Ou, o fato da polícia ter encontrado entre os pertences de um dos participantes do assassinato um inocente “bode” preto de pelúcia: 
Os policiais apreenderam vários materiais na casa de todos os acusados, como algemas de brinquedo, máscaras de monstro, aparelhos celulares, agendas, computadores, cartas, documentos e até um filhote de bode de pelúcia, que pode ter relação com os supostos rituais satânicos praticados.”
Uma pergunta surge: Será que este boneco de pelúcia seria mesmo um bode? Ou seria um veado, ou um carneiro, ou um cordeiro, ou qualquer outro animal feito com pelúcia preta, que aos olhos de quem estava preparado para ver satanismo em tudo, viu um bode?

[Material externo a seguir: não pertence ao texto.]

(* ===== verification/BarrierMain.v ===== *)
(** * The barrier implements its specification

    Every history of valid calls runs without a failed assertion, a lost wake-up
    or an access outside an array; what the barrier does is a run of the
    specification, and it never stands still while a thread waits. *)

From stdpp Require Import base tactics numbers list gmap.
From Stdlib Require Import ZArith Lia.
From S2P Require Import Prelude Barrier BarrierInv.

Open Scope Z_scope.

Lemma wp_at_thread t (b : Barrier) ti (Q : ThreadSyncInfo -> Barrier -> Prop) :
  threadList b !! t = Some ti -> Q ti b -> wp (at_thread t) b Q.
Proof. intros Ht HQ. unfold wp, at_thread. by rewrite Ht. Qed.

Lemma wp_set_thread t f (b : Barrier) ti (Q : unit -> Barrier -> Prop) :
  threadList b !! t = Some ti -> Q tt (set_threadList (insert t (f ti)) b) -> wp (set_thread t f) b Q.
Proof.
  intros Ht HQ. unfold set_thread. apply wp_modify. unfold set_threadList in *.
  by rewrite (alter_known f _ _ _ Ht).
Qed.

Lemma in_list_range i : 0 <= i < MAX_THREADS -> in_list i = true.
Proof. unfold in_list. intros. apply andb_true_iff. split; [apply Z.leb_le|apply Z.ltb_lt]; lia. Qed.

Lemma wp_runList_get i (b : Barrier) (Q : Z -> Barrier -> Prop) :
  0 <= i < MAX_THREADS -> Q (word (runList b) i) b -> wp (runList_get i) b Q.
Proof. intros Hi HQ. unfold wp, runList_get. by rewrite in_list_range. Qed.

Lemma wp_runList_set i t (b : Barrier) (Q : unit -> Barrier -> Prop) :
  0 <= i < MAX_THREADS -> Q tt (set_runList (insert i t) b) -> wp (runList_set i t) b Q.
Proof. intros Hi HQ. unfold wp, runList_set. by rewrite in_list_range. Qed.

Lemma wp_emit e (b : Barrier) (Q : unit -> Barrier -> Prop) : Q tt (set_log (cons e) b) -> wp (emit e) b Q.
Proof. done. Qed.

Lemma Trace_ext P l a a' : Trace P l a -> (forall x, a' x = a x) -> Trace P l a'.
Proof.
  destruct 1 as [a Ha|e l a a1 a2 Htr Hs Ha]; intros E; [constructor; intros x; by rewrite E|].
  econstructor; [done|done|]. intros x. by rewrite E.
Qed.

Definition with_lists (T : gmap Z ThreadSyncInfo) (R : gmap Z Z) (d : nat) (b : Barrier) : Barrier :=
  mkBarrier (parallelThreads b) T R (runListSize b) (curThreadIdx b) (runningThreads b) (leftThreads b) (phaseCount b) d (log b).

Section main.
Context (randInt : nat -> Z -> Z) (P : Z).
Context (HP : 0 < P < W32) (Hrand : forall k n, 0 <= n -> 0 <= randInt k n <= n).

(** ** The passes over the list *)

Lemma cleanup_done nn (b : Barrier) :
  Core nn 0 (threadList b) (runList b) ->
  (forall i ti, 0 <= i < nn -> threadList b !! word (runList b) i = Some ti -> state ti <> LEFT) ->
  exists T' R', b = with_lists T' R' (draws b) b /\ Core nn 0 T' R' /\
    nn = nn - counted (in_state LEFT) (threadList b) /\ counted (in_state LEFT) T' = 0 /\
    counted (in_state RUNNING) T' = counted (in_state RUNNING) (threadList b) /\
    (forall x, role_of nn 0 T' R' x = role_of nn 0 (threadList b) (runList b) x).
Proof.
  intros HC Hall. assert (counted (in_state LEFT) (threadList b) = 0) as HL.
  { apply counted_none. intros t ti Ht. destruct (state ti) eqn:E; try done. exfalso.
    destruct (core_pos _ _ _ _ HC t ti Ht) as (i & Hi & Hx); [congruence|]. apply (Hall i ti); congruence. }
  exists (threadList b), (runList b). split_and!; try done; [by destruct b|lia].
Qed.
(** The two histograms, and the counts of accesses and strides. *)
Lemma monitor_spec l :
  Forall valid_request l ->
  let xs := stream (first max_instructions l) in
  exists s, monitor l = Ok s /\ mem_accesses s = Z.of_nat (length xs) /\
    stride_access s = Z.of_nat (length (strides [] xs)) /\
    (forall key, word (t_histogram s) key = in_bucket key (reuses [] xs)) /\
    (forall key, word (s_histogram s) key = in_bucket key (strides [] xs)).
Proof.
  intros Hl xs. destruct (push_all_spec l locality_init init_recorded) as (HR & Hreq & Ht & Hs & Hn).
  set (s0 := push_all l locality_init) in *. cbn in Hreq, Hn. rewrite Z.sub_0_r in Hreq.
  assert (Forall valid_request (requests s0)) as Hv.
  { rewrite Hreq. rewrite Forall_forall in Hl |- *. intros r Hr%first_elem. by apply Hl. }
  assert (Seen [] (clear_counts s0)) as HS by (by destruct (rec_seen _ HR)).
  pose proof (length_first max_instructions l ltac:(done)) as Hlen. rewrite <- Hreq in Hlen.
  destruct (analyse_all_spec (to_remove s0) (requests s0) [] _ HS) as (s & Hrun & Hm & Hth & Hsh & Hst);
    [cbn [length]; unfold max_instructions in *; lia|done|].
  assert (element <$> filter (fun r => s64 (address r) ∉ to_remove s0) (requests s0) = xs) as Hxs.
  { unfold xs, stream. rewrite <- Hreq. unfold element. f_equal. apply filter_agree. intros r Hr.
    rewrite Forall_forall in Hv. rewrite removed_spec by done. rewrite times_occurrences by (by apply Forall_forall || by apply Hv).
    split; lia. }
  rewrite Hxs in *. exists s. cbn [clear_counts t_histogram s_histogram stride_access] in *. split_and!; [done|done| | |].
  - rewrite Hst, Hn. done.
  - intros key. rewrite Hth, Ht, init_histogram. done.
  - intros key. rewrite Hsh, Hs. change (s_histogram locality_init) with (t_histogram locality_init). by rewrite init_histogram.
Qed.

(** C16: The monitor measures locality.  Over every sequence of accesses with user
    addresses, [calculate_locality] returns, and its two histograms count what the
    reference counts: for each element that was accessed before, the number of
    accesses since then; for each access after the first 32, the least stride to
    one of the last 32, unless it is 0; both cut at 2^20, in buckets of powers of
    two.  The accesses are the first 200 million, less the addresses that occur
    more than 2^20 times. *)
Theorem locality_exact l :
  Forall valid_request l ->
  let xs := stream (first max_instructions l) in
  exists s, monitor l = Ok s /\ mem_accesses s = Z.of_nat (length xs) /\
    stride_access s = Z.of_nat (length (strides [] xs)) /\
    (forall key, word (t_histogram s) key = in_bucket key (reuses [] xs)) /\
    (forall key, word (s_histogram s) key = in_bucket key (strides [] xs)).
Proof. apply monitor_spec. Qed.
(* ===== verification/OooWindowInv.v ===== *)
(** * The instruction window as a table of cycles

    The two arrays and the map of [WindowStructure] stand for one table, from
    cycles to the ports taken in them ([slot]).  This file relates the three
    searches of [scheduleInternal] to a search of that table, and the advance of
    the window, with its change of arrays, to leaving the table as it is. *)

From stdpp Require Import base tactics numbers list gmap sorting.
From Stdlib Require Import ZArith Lia.
From S2P Require Import Prelude Hash PrioQueue OooWindow.

Open Scope Z_scope.

#[export] Instance WinCycle_inhabited : Inhabited WinCycle := populate WinCycle_zero.

(** ** One cycle *)

(** A port of [portMask] is free. *)
Definition room (portMask : Z) (wc : WinCycle) : bool := negb (Z.land (Z.lnot (occUnits wc)) portMask =? 0).

(** The first free port. *)
Definition first_free (portMask : Z) (wc : WinCycle) (p : Z) : Prop :=
  0 <= p < 8 /\ Z.testbit portMask p = true /\ Z.testbit (occUnits wc) p = false /\
  forall q, 0 <= q < p -> Z.testbit portMask q = true -> Z.testbit (occUnits wc) q = true.

(** The cycle [wc] with the ports of a request taken. *)
Definition reserved (touch : bool) (portMask : Z) (wc : WinCycle) (p : Z) (wc' : WinCycle) : Prop :=
  if touch then first_free portMask wc p /\ wc' = mkWinCycle (Z.lor (occUnits wc) (Z.shiftl 1 p)) (count wc + 1)
  else p = 0 /\ wc' = mkWinCycle (Z.lor (occUnits wc) portMask) (count wc).

Definition wc_ok (wc : WinCycle) : Prop := 0 <= occUnits wc < 256 /\ 0 <= count wc < 256.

Embora o grupo de assassinos tenha feito alusões a vampirismo e satanismo em torno do assassinato de  Cíntia Oliveira, na verdade, seu assassinato, como a investigação mostraria mais tarde, não teve nada de satanismo, magia, bruxaria, envolvido, não sendo, pois, motivado por estes motivos --- não foi encontrado no local do crime nenhum símbolo, objeto, texto, comuns ligados ao tema ---, muito menos por vampirismo, como sugeriu a imprensa local,, já que os assassinos não chegaram a tomar o sangue da vítima, como afirmou Nancy, que relatou: 
"Eles chegaram a lamber o sangue, mas acharam o gosto ruim e não beberam o sangue dela". 
Mas, sim, seu assassinato foi fruto de puro preconceito, da mais radical homofobia de seu assassino, já que Cíntia era lésbica e demonstrava claramente seu amor através de cartas para a adolescente que a atraiu para o cemitério com a finalidade de assassiná-la; adolescente que era ex-namorada de Ezequiel, que ficou profundamente irritado com o lesbianismo da vítima. Ezequiel tinha aversão a homossexuais, chegando a afirmar para jornalistas, quando preso, que: 
"Não tenho ódio (de homossexuais), mas não gosto. Prefiro não andar com gays se não vão achar que eu sou também porque quem se mete com porco, farelo come". 
Porém, infelizmente, a imprensa preferiu destacar manchetes sensacionalistas que associavam o crime a satanismo a fim de atrair a atenção de um público maior, do que pôr em questão o quanto a homofobia é capaz de produzir barbaridades.

Demonizando o Diferente
O assassinato da jovem Cíntia Oliveira, mesmo sendo um caso isolado, na época, afetou e aumentou ainda mais o preconceito aos Góticos, grupos de pessoas que têm em comum o gosto por músicas que envolvem temas, como decadência, melancolia, obscuridade; que gostam de se vestir de preto, representando melancolia, mistério e a obscuridade que envolvem a vida humana, e que nada tem de satânico. Embora o diferente, o incomum, a cor negra, tende a ser associado ao demoníaco por uma sociedade que não tolera o diferente.


Góticos de Belém

O culto a cemitérios encontrado no movimento gótico é visto, antes de tudo, como uma reflexão sobre a curta duração da vida humana, e do passageiro sentido da pompa, de sua efemeridade, sua evanescente existência, e também como um lugar de culto ao passado, por suas estruturas tumulares evocar a bela arte funérea do passado. Tendo nisso nada de demoníaco.

*FONTE: Portal ORM: Garota foi Morta por Jovens "Vampiros".